Oh dear! It’s Sea Otter 2016 time and once again I find temptation everywhere I look. Here’s a quick run-down of what’s caught my eye…
First of all, there’s the bikes. Lots of very interesting bikes to tempt the owner of a 9 year old Orange Five, with some interesting twists as well.
The truth is, my Five runs fine. It doesn’t goes as quickly as more modern equipment but then, neither does its’ rider. However, over the past six months I’ve started to really notice the plethora of great looking bikes currently on the market. It’s like they’re telling me something (and by the way, how satisfying is it to use the word ‘plethora’? It sounds so close to the word ‘pletha’ which I think means ‘all twisted up’!).
Anyone who took a wrong turn in that last paragraph (this author included) might care to get back to the point pretty quickly. Which bikes, announced either at, during or near the time of Sea Otter 2016 caught my eye. Well first of all, there’s the YT Jeffsy. I know, what a stupid name for such a great looking bike. First of all, it’s not a Plus bike, it’s a 140mm 29er and it rocks some awesome specs for the price (the top end model is ‘just’ £3,500 or so even with our current Referendum-skewed exchange range). It has short the modern necessity of a slack and adjustable front end, a tight rear and is suitably Boosted.
The sweet spot in my view is the Jeffsy CF Comp 2 – Carbon frame, Pike RCT fork and Monarch rear shock, Shimano drivetrain and brakeage, a Reverb fork and RaceFace finishing kit for £2800. ‘Bargain!’
Next up, the Norco Optic, another trail bike of 29er flavour which has the added bonus of being 27.5 Plus-able. Again, it’s similarly long, slack and very well-specced and it’s hard not to be attracted to this 110mm travel bike; in carbon form a decent spec is again available around the £2700 mark in the Optic C9.3. Whether you prefer the YT or the Norco really depends on your riding style but both would rip the Surrey Hills for sure. Hmmm 29er full suss…
I recently had a brief ride on a Devinci Troy thanks to Darren which really opened my eyes to the benefits of modern trail bikes. Compared to my Five (which is admittedly running flexy wheels), the Devinci tracked beautifully on the run down to Waggledance, going exactly where I needed it to. Pikes forks and stiff wheels are awesome (I’m not even sure the Pike was Boosted) with the Troy available in the UK courtesy of Freeborn for similar prices to those mentioned above, with a similar spec. I’d seriously recommend people try out the Troy if they are in the market and as with all these bikes, they are available in alloy versions for far fewer beer tokens than these prices.

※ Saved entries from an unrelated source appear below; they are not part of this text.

(* ===== verification/Backend.v ===== *)
(** * The backend process ([cmd/backend/backend.go], [web/web.go], onboardfw.go,
    onboarddefaults.go)

    One process, one mux: the route table of [runServer] with the gate of every
    route, the standard library's request multiplexer, the rate limit in front of it,
    the catch-all that parts the devices' paths from the operator panel, the listeners
    and their origins; the handler of the embedded panel; and the playlist warmer
    ([internal/faascore/warm.go]). The handlers behind the routes are parameters: each
    is a component of its own. *)

From S2P Require Import Prelude GoLib Db Crypto Credentials CredentialLaws RateLimit AdminGate AdminAuth GoText Net FaasProto RenderDb PlaylistStore Supervisor Worker PlaylistFrame C2 FrameArm.
Import GoLib.

(** ** The multiplexer ([net/http.ServeMux]) *)

Module Mux.
(** A pattern's path: literal and wildcard segments, and whether it ends in a slash. *)
Inductive seg := Lit (s : string) | Wild (name : string).
Record pattern := MkPattern { p_method : string; p_segs : list seg; p_multi : bool }.
Definition slash : string := "/".
Definition parse_seg (s : bytes) : seg :=
  match s with 123 :: s' => Wild (string_of_bytes (removelast s')) | _ => Lit (string_of_bytes s) end.
(** [GET /api/x/{id}], or a path alone for every method. *)
Definition parse_path (m : string) (path : bytes) : pattern :=
  let l := split (drop 1 path) [47] in
  match last l with
  | Some [] => MkPattern m (parse_seg <$> removelast l) true
  | _ => MkPattern m (parse_seg <$> l) false
  end.
Definition parsePattern (s : string) : pattern :=
  match cut (bytes_of_string s) 32 with
  | Some (m, path) => parse_path (string_of_bytes m) path
  | None => parse_path "" (bytes_of_string s)
  end.

(** A request's path as it was written, and decoded. *)
Record url := MkURL { EscapedPath : string; Path : string }.
Fixpoint unescape (s : bytes) : option bytes :=
  match s with
  | [] => Some []
  | c :: s1 =>
      if c =? 37 then
        match s1 with
        | h :: l :: s' => a ← hex_value h; b ← hex_value l; r ← unescape s'; Some (a * 16 + b :: r)
        | _ => None
        end
      else cons c <$> unescape s1
  end.
Definition pathUnescape (s : bytes) : bytes := default s (unescape s).
(** The segments of a path, a final slash being one. *)
Definition segments (path : bytes) : list string :=
  if bool_decide (path = []) then []
  else
    let l := split (drop 1 path) [47] in
    match last l with
    | Some [] => (string_of_bytes ∘ pathUnescape <$> removelast l) ++ [slash]
    | _ => string_of_bytes ∘ pathUnescape <$> l
    end.
Definition cleanPath (p : bytes) : bytes :=
  if bool_decide (p = []) then [47]
  else
    let p := if has_prefix [47] p then p else 47 :: p in
    let np := GoText.clean p in
    if bool_decide (last p = Some 47) && negb (bool_decide (np = [47])) then np ++ [47] else np.

Section Tree.
Context {R : Type}.
(** The routing tree: the patterns that are left below a node. *)
Abbreviation node := (list (list seg * bool * R)).
Definition lit_child (s : string) (n : node) : node :=
  omap (λ x, match x.1.1 with Lit t :: l => if bool_decide (t = s) then Some (l, x.1.2, x.2) else None | _ => None end) n.
Definition wild_child (n : node) : node :=
  omap (λ x, match x.1.1 with Wild _ :: l => Some (l, x.1.2, x.2) | _ => None end) n.
Definition leaf (multi : bool) (n : node) : option R :=
  head (omap (λ x, match x.1.1 with [] => if Bool.eqb x.1.2 multi then Some x.2 else None | _ => None end) n).
Fixpoint matchPath (path : list string) (matches : list string) (n : node) : option (R * list string) :=
  match path with
  | [] => (λ r, (r, matches)) <$> leaf false n
  | s :: rest =>
      match matchPath rest matches (lit_child s n) with
      | Some x => Some x
      | None =>
          match (if bool_decide (s = slash) then None else matchPath rest (matches ++ [s]) (wild_child n)) with
          | Some x => Some x
          | None => (λ r, (r, matches)) <$> leaf true n
          end
      end
  end.
End Tree.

Of course, I haven’t really mentioned Plus bikes or even their more girth-some brethren but Trek have continued to push their product line in the fat bike direction with the Trek Farley EX. If you want to rip around on a bike for all seasons then this could be for you – 27.5 wheels, 3.8 inch tyres and ‘friendly’ geometry by which I mean a bike that will get you out of trouble time and time again. I’d hope. I’ve a lot of respect for Trek bikes but I’m not sure this would be my first choice to be honest, but it’s certainly an interesting area.
The final pick from me is the Whyte T-130RS which as most people in the UK will know is What Mountain Bike’s Trail Bike of the Year. It’s a similar price compared to the models mentioned above but and hits the mark in terms of geometry and spec. I really like the look of the bike but what was significant about the Whyte at Sea Otter is the announcement of a direct sales operation into the US which opens them up to a far wider market.
With product like this Whyte have a strong chance of succeeding but it also shows how the market is dramatically changing – Canyon too are now doing direct sales in the US, YT have driven this model, Whyte are on board and even Trek do direct sales, albeit with a requirement to collect from a dealer. Bike shops need to compete against this which I look forward to. Building a strong local community round the shop; setting themselves up as expert fitters; accepting and embracing that people shop online; getting together with other shops to build a warehouse operation to deliver their own online sales channels… we’ll see how shops respond. But as these bikes prove, there’s not a lot wrong with the product.